▸ **Work item**
Repeat the entries exactly as they appear.

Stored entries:
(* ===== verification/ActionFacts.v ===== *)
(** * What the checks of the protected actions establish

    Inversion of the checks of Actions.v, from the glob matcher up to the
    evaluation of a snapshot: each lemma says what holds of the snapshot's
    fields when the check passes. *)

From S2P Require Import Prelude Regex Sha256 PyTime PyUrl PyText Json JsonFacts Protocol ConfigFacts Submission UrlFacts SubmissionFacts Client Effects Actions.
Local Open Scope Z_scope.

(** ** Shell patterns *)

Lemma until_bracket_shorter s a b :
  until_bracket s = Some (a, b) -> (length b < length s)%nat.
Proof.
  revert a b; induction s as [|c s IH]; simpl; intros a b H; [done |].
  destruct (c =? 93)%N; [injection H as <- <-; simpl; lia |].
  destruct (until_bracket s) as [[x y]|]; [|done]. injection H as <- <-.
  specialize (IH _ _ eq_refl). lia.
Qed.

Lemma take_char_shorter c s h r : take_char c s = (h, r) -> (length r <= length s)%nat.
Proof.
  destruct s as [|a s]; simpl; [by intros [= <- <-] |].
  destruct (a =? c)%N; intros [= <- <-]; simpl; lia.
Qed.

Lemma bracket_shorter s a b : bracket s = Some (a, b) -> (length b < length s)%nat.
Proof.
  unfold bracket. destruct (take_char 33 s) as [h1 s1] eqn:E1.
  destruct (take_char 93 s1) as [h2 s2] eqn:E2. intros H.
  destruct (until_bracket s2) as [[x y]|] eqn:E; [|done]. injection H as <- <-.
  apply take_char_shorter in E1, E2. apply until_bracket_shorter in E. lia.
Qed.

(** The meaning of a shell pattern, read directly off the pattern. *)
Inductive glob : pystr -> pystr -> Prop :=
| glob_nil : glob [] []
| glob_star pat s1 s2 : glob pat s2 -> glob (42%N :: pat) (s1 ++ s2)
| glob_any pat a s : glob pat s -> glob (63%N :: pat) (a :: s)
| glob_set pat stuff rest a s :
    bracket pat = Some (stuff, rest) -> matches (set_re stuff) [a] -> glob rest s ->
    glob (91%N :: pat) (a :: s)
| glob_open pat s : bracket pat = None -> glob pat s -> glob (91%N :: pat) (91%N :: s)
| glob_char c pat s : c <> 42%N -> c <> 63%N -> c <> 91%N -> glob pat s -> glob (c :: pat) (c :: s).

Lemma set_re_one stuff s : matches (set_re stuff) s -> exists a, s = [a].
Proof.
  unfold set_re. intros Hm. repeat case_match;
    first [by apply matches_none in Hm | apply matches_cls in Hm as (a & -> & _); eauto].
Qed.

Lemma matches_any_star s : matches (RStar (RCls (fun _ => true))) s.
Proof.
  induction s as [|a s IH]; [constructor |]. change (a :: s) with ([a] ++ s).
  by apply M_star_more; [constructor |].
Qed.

▸ **Worked solution**
(* ===== verification/ActionFacts.v ===== *)
(** * What the checks of the protected actions establish

    Inversion of the checks of Actions.v, from the glob matcher up to the
    evaluation of a snapshot: each lemma says what holds of the snapshot's
    fields when the check passes. *)

From S2P Require Import Prelude Regex Sha256 PyTime PyUrl PyText Json JsonFacts Protocol ConfigFacts Submission UrlFacts SubmissionFacts Client Effects Actions.
Local Open Scope Z_scope.

(** ** Shell patterns *)

Lemma until_bracket_shorter s a b :
  until_bracket s = Some (a, b) -> (length b < length s)%nat.
Proof.
  revert a b; induction s as [|c s IH]; simpl; intros a b H; [done |].
  destruct (c =? 93)%N; [injection H as <- <-; simpl; lia |].
  destruct (until_bracket s) as [[x y]|]; [|done]. injection H as <- <-.
  specialize (IH _ _ eq_refl). lia.
Qed.

Lemma take_char_shorter c s h r : take_char c s = (h, r) -> (length r <= length s)%nat.
Proof.
  destruct s as [|a s]; simpl; [by intros [= <- <-] |].
  destruct (a =? c)%N; intros [= <- <-]; simpl; lia.
Qed.

Lemma bracket_shorter s a b : bracket s = Some (a, b) -> (length b < length s)%nat.
Proof.
  unfold bracket. destruct (take_char 33 s) as [h1 s1] eqn:E1.
  destruct (take_char 93 s1) as [h2 s2] eqn:E2. intros H.
  destruct (until_bracket s2) as [[x y]|] eqn:E; [|done]. injection H as <- <-.
  apply take_char_shorter in E1, E2. apply until_bracket_shorter in E. lia.
Qed.

(** The meaning of a shell pattern, read directly off the pattern. *)
Inductive glob : pystr -> pystr -> Prop :=
| glob_nil : glob [] []
| glob_star pat s1 s2 : glob pat s2 -> glob (42%N :: pat) (s1 ++ s2)
| glob_any pat a s : glob pat s -> glob (63%N :: pat) (a :: s)
| glob_set pat stuff rest a s :
    bracket pat = Some (stuff, rest) -> matches (set_re stuff) [a] -> glob rest s ->
    glob (91%N :: pat) (a :: s)
| glob_open pat s : bracket pat = None -> glob pat s -> glob (91%N :: pat) (91%N :: s)
| glob_char c pat s : c <> 42%N -> c <> 63%N -> c <> 91%N -> glob pat s -> glob (c :: pat) (c :: s).

Lemma set_re_one stuff s : matches (set_re stuff) s -> exists a, s = [a].
Proof.
  unfold set_re. intros Hm. repeat case_match;
    first [by apply matches_none in Hm | apply matches_cls in Hm as (a & -> & _); eauto].
Qed.

Lemma matches_any_star s : matches (RStar (RCls (fun _ => true))) s.
Proof.
  induction s as [|a s IH]; [constructor |]. change (a :: s) with ([a] ++ s).
  by apply M_star_more; [constructor |].
Qed.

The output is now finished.